In The Land: Place as Gift, Promise, and Challenge in Biblical Faith, Walter Brueggemann writes: “A symbolic sense of the term affirms that land is never simply physical dirt but is always physical dirt freighted with social meanings derived from historical experience. A literal sense of the term will protect us from excessive spiritualization, so that we recognize that the yearning for land is always a serious historical enterprise concerned with historical power and belonging. Such a dimension is clearly played upon by the suburban and exurban real estate ads that appeal to that rapacious hunger. Land is always fully historical but always bearer of over-pluses of meaning known only to those who lose and yearn for it. The current loss of and hunger for place participate in those plus dimensions – at once a concern for actual historical placement, but at the same time a hunger for an over-plus of place meaning. This dialectic belongs to our humanness. Our humanness is always about historical placement in the earth, but that historical placement always includes excess meanings both rooted in and moving beyond literalism.”
Yesterday I cycled past this estate agent’s sign. Its confused message beautifully illustrates Brueggemann’s words.
On one hand, it presents us with the possibility of buying a “piece of Devon”, which, even though it applies to one of many large properties in the street in the middle of Exeter, conjures up images of England’s green and pleasant land, a piece of bucolic, rural, real and rooted heaven, your own cosy and snuggly-safe place.
On the other hand, the instruction is to “Buy this”, and not “Own this”. It is merely a financial transaction, an unloved impermanent investment which can be sold on tomorrow. The appeal to purchase power is set against the promise of belonging, and so our “rapacious hunger” goes ever unsated. After all, this “piece of Devon” turns out to be a second floor maisonette!
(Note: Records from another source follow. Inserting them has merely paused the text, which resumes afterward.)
(* ===== verification/Headroom.v ===== *)
(** * Dividing the residual envelope (internal/scheduler/headroom.go)

    A node has one envelope and many scale sets that draw on it.  What is left of
    the envelope once everything queued is charged is divided among the sets, so
    that what they are offered could start at once.  Each set makes a claim; units
    are granted one at a time, round robin, first to the sets with work waiting
    and then to every set up to its room. *)

From Stdlib Require Import ZArith Lia String List.
From stdpp Require Import base tactics list gmap strings.
From S2P Require Import Prelude GoStrings Liveness Domain Scheduler Fixture Envelope Recovery Order Passes.

Record Claim := {
  claim_Profile : ProfileID;
  claim_Room : Z;
  claim_Waiting : Z
}.

Definition Unsized : Z := -1.

Definition shareRotation : Duration := 30 * Second.

(** A vector charged one dimension at a time, floored at zero. *)
Definition exhaust (free owed : Resources) : Resources :=
  {| CPU := Z.max 0 (sub64 (CPU free) (CPU owed)); MemoryMB := Z.max 0 (sub64 (MemoryMB free) (MemoryMB owed));
     Slots := Z.max 0 (sub64 (Slots free) (Slots owed)) |}.
(** What the application of a message leaves of a scale set's cursor. *)
Lemma applied_cursor now ib set message events ib' result :
  0 <= c_generation (cursorOf ib set) ->
  ApplyDemandBatch now ib set message events = inr (ib', result) -> Applied result = true ->
  exists g, c_generation (cursorOf ib' set) = g /\ message <= c_message (cursorOf ib' set) /\
    c_generation (cursorOf ib set) <= g /\ ib_ledger ib' !! (set, g, message) = Some (batchDigest events) /\
    (forall other, other <> set -> cursorOf ib' other = cursorOf ib other) /\
    forall s g' m d, (s, g', m) <> (set, g, message) -> ib_ledger ib' !! (s, g', m) = Some d ->
      ib_ledger ib !! (s, g', m) = Some d /\
      (s = set -> c_generation (cursorOf ib set) < g -> g - 1 <= g').
Proof.
  intros H0 E A. destruct (apply_applied _ _ _ _ _ _ _ E A) as (g & Hg & Hr & _ & Hl & Hc).
  destruct (cursorOf_insert _ _ _ _ Hc) as [Hs Ho].
  destruct (advancedCursor_live g message (ib_cursors ib !! set)) as [G M]; [apply Hg|lia|].
  exists g. rewrite Hs, Hl. split_and!; [done|done|lia|by rewrite lookup_insert_eq|done|].
  intros s g' m d Hk L. rewrite lookup_insert_ne in L by done. split; [by eapply retiredFor_was|].
  intros -> Hlt. unfold retiredFor in L. rewrite (proj1 Hr) in L by lia.
  rewrite retireGenerations_lookup in L. case_bool_decide as Hd; [done|]. simpl in Hd. lia.
Qed.

(** A row stays for as long as its generation is the live or the previous one. *)
Lemma step_keeps_row ib ib' set g m d :
  InboxStep ib ib' -> ib_ledger ib !! (set, g, m) = Some d -> c_generation (cursorOf ib' set) - 1 <= g ->
  0 <= c_generation (cursorOf ib set) -> ib_ledger ib' !! (set, g, m) = Some d.
Proof.
  intros [[Hl _]|(now & s & m' & ev & r & E & A)]%step_ledger L Hg H0; [by rewrite Hl|].
  destruct (apply_applied _ _ _ _ _ _ _ E A) as (g0 & Hg0 & _ & Hn & Hl & Hc).
  destruct (cursorOf_insert _ _ _ _ Hc) as [Hs _].
  assert (retiredFor s g0 r ib !! (set, g, m) = Some d) as Hk.
  { apply retiredFor_keeps; [done|]. intros ->. rewrite Hs in Hg.
    destruct (advancedCursor_live g0 m' (ib_cursors ib !! s)) as [G _]; [apply Hg0|lia|lia]. }
  rewrite Hl, lookup_insert_ne; [done|]. intros [= -> -> ->]. congruence.
Qed.

(** ** The invariant *)

Lemma cursors_nonnegative ib : InboxReachable ib -> forall set, 0 <= c_generation (cursorOf ib set).
Proof.
  intros Hr. pattern ib. eapply rtc_ind_r; [| |exact Hr].
  - done.
  - intros x y _ S IH set. specialize (IH set). destruct (step_cursorLe _ _ set S); lia.
Qed.

Lemma ledger_ok ib : InboxReachable ib -> LedgerOk ib.
Proof.
  intros Hr. pattern ib. eapply rtc_ind_r; [|clear ib Hr|exact Hr].
  { intros set g m d L. simpl in L. by rewrite lookup_empty in L. }
  intros x y Hx S IH set g m d L. cbn zeta.
  destruct (step_ledger _ _ S) as [[Hl Hc]|(now & s & m' & ev & r & E & A)].
  { specialize (IH set g m d). unfold cursorOf in *. rewrite Hc, <- Hl in *. by apply IH. }
  destruct (applied_cursor _ _ _ _ _ _ _ (cursors_nonnegative _ Hx s) E A)
    as (g0 & Hg & Hm & Hle & _ & Ho & Hw).
  destruct (decide ((set, g, m) = (s, g0, m'))) as [[= -> -> ->]|Hk]; [lia|].
  destruct (Hw _ _ _ _ Hk L) as [L0 Hlt]. specialize (IH _ _ _ _ L0). cbn zeta in IH.
  destruct (decide (set = s)) as [->|Hn]; [|by rewrite Ho].
  pose proof (step_cursorLe _ _ s S) as [?|[? ?]]; [specialize (Hlt eq_refl)|]; lia.
Qed.

(** A message that was processed is a row of the live generation. *)
Lemma processed_row now ib set message events ib' result :
  InboxReachable ib -> ApplyDemandBatch now ib set message events = inr (ib', result) ->
  ib_ledger ib' !! (set, c_generation (cursorOf ib' set), message) = Some (batchDigest events).
Proof.
  intros Hr E. destruct (Applied result) eqn:A.
  - by destruct (applied_cursor _ _ _ _ _ _ _ (cursors_nonnegative _ Hr set) E A) as (g & -> & _ & _ & L & _).
  - destruct (apply_duplicate _ _ _ _ _ _ _ E A) as [-> _]. revert E. unfold ApplyDemandBatch. destruct (_ || _); [done|].
    destruct (inboxGeneration _ _ _ _) as [[g reset] dup] eqn:I. apply inboxGeneration_spec in I.
    destruct I as [(-> & L & _)|[(-> & _)|(-> & _)]]; [done| |];
      destruct (applyEvents _ _ _ _) as [|ib1]; simpl; try done;
      destruct (recordMessage _ _ _ _ _); simpl; try done; intros [= <- <-]; done.
Qed.

Lemma steps_keep_live_row ib ib' set m d :
  InboxReachable ib -> rtc InboxStep ib ib' ->
  c_generation (cursorOf ib' set) = c_generation (cursorOf ib set) ->
  ib_ledger ib !! (set, c_generation (cursorOf ib set), m) = Some d ->
  ib_ledger ib' !! (set, c_generation (cursorOf ib set), m) = Some d.
Proof.
  intros Hr Hs. revert Hr. induction Hs as [ib|x y z S Hs IH]; intros Hr Hg L; [done|].
  assert (InboxReachable y) as Hy by (eapply rtc_r; eassumption).
  assert (c_generation (cursorOf y set) <= c_generation (cursorOf z set)) as Hyz.
  { clear -Hs. induction Hs as [|a b c S _ IH]; [lia|]. destruct (step_cursorLe _ _ set S); lia. }
  assert (c_generation (cursorOf y set) = c_generation (cursorOf x set)) as Hxy
    by (destruct (step_cursorLe _ _ set S); lia).
  rewrite <- Hxy in *. apply IH; [done|lia|]. eapply step_keeps_row; [done|done|lia|].
  by apply cursors_nonnegative.
Qed.

(** ** What a message can be refused for *)

(** Two different identities of one runner request: [e] of the batch against a
    stored row or against an earlier event of the batch. *)
Definition identityConflict (ib : Inbox) (set : Z) (events : list DemandEvent) : Prop :=
  exists before e after job, events = before ++ e :: after /\
    job <> "" /\ de_JobID e <> "" /\ job <> de_JobID e /\
    ((exists row, ib_demands ib !! (set, de_RunnerRequestID e) = Some row /\ d_job row = job) \/
     (exists e', In e' before /\ de_RunnerRequestID e' = de_RunnerRequestID e /\ de_JobID e' = job)).

Lemma applyDemandEvent_outcome set now ib e :
  match applyDemandEvent set now ib e with
  | inl err => err = ErrConflict /\ exists row, ib_demands ib !! (set, de_RunnerRequestID e) = Some row /\
      d_job row <> "" /\ de_JobID e <> "" /\ d_job row <> de_JobID e
  | inr ib' => forall request row, ib_demands ib' !! (set, request) = Some row ->
      (exists old, ib_demands ib !! (set, request) = Some old /\ d_job row = d_job old) \/
      d_job row = "" \/ (request = de_RunnerRequestID e /\ d_job row = de_JobID e)
  end.
Proof.
  unfold applyDemandEvent. destruct (_ && _ && _) eqn:C.
  - split; [done|]. rewrite !andb_true_iff, !negb_true_iff, !bool_decide_eq_false in C.
    destruct (ib_demands ib !! _) as [row|]; simpl in C; [exists row; tauto|tauto].
  - clear C. destruct (bool_decide _); intros request row; simpl;
      (destruct (decide (request = de_RunnerRequestID e)) as [->|Hn];
       [rewrite lookup_insert_eq; intros [= <-]; simpl; unfold orKeep; case_bool_decide;
          [destruct (ib_demands ib !! _) as [old|]; simpl; [left; by exists old|by right; left]
          |by right; right]
       |rewrite lookup_insert_ne by congruence; intros L; left; by exists row]).
Qed.

Lemma applyEvents_outcome set now events : forall ib,
  match applyEvents set now ib events with
  | inl err => err = ErrConflict /\ identityConflict ib set events
  | inr _ => True
  end.
Proof.
  induction events as [|e events IH]; intros ib; simpl; [done|].
  pose proof (applyDemandEvent_outcome set now ib e) as H1.
  destruct (applyDemandEvent set now ib e) as [err|ib1]; simpl.
  - destruct H1 as (-> & row & L & H1). split; [done|]. exists [], e, events, (d_job row).
    split_and!; [done|tauto..|]. left. by exists row.
  - specialize (IH ib1). destruct (applyEvents set now ib1 events) as [err|]; [|done].
    destruct IH as (-> & before & e' & after & job & -> & Hj & He & Hne & Hor). split; [done|].
    exists (e :: before), e', after, job. split_and!; [done..|].
    destruct Hor as [(row & L & Hd)|(e'' & Hi & Hrest)]; [|right; exists e''; split; [by right|done]].
    destruct (H1 _ _ L) as [(old & Lo & Ho)|[Ho|(Hq & Ho)]].
    + left. exists old. split; [done|congruence].
    + congruence.
    + right. exists e. split_and!; [by left|done|congruence].
Qed.

Lemma apply_refusal now ib set message events err :
  InboxReachable ib -> 0 < set -> 0 < message -> forallb DemandEvent_Valid events = true ->
  ApplyDemandBatch now ib set message events = inl err -> err = ErrConflict /\ identityConflict ib set events.
Proof.
  intros Hr Hset Hm Hv. unfold ApplyDemandBatch.
  rewrite (proj2 (Z.leb_gt _ _) Hset), (proj2 (Z.leb_gt _ _) Hm), Hv. simpl.
  destruct (inboxGeneration _ _ _ _) as [[g reset] dup] eqn:I. apply inboxGeneration_spec in I.
  destruct dup; [done|].
  match goal with |- context [applyEvents set now ?ib0 events] =>
    pose proof (applyEvents_outcome set now events ib0) as Ho;
    destruct (applyEvents set now ib0 events) as [err'|ib1] eqn:A end.
  { intros [= <-]. destruct Ho as (-> & Ho). split; [done|]. by destruct (Detected reset). }
  apply applyEvents_ledger in A as [Al _]. simpl. unfold recordMessage. intros Hrec. exfalso.
  destruct (ib_ledger ib1 !! _) as [d|] eqn:L; [|done]. rewrite Al in L.
  destruct I as [(? & _)|[(_ & Hd & -> & Hn)|(_ & Hd & -> & _)]]; [done| |]; rewrite Hd in L; simpl in L.
  - congruence.
  - rewrite retireGenerations_lookup in L. case_bool_decide; [done|].
    apply (ledger_ok _ Hr) in L. cbn zeta in L. lia.
Qed.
Brueggemann continues: “Most of all, it has been the failure of an urban promise that has reopened the question. That promise concerned human persons who could lead detached, unrooted lives of endless choice and no commitment. It was glamorized around the virtues of mobility and anonymity that seemed so full of promise for freedom and self-actualization. But it has failed… It is now clear that a sense of place is a human hunger that the urban promise has not met.”
This leads me to the question: “Is it possible to develop a sense of place in ‘my piece’ of suburban Exeter?”, or more optimistically “How can I develop a sense of place?”, or even “Are this blog and the activities it describes helping me to develop a sense of place, and can I extend that to my neighbours?”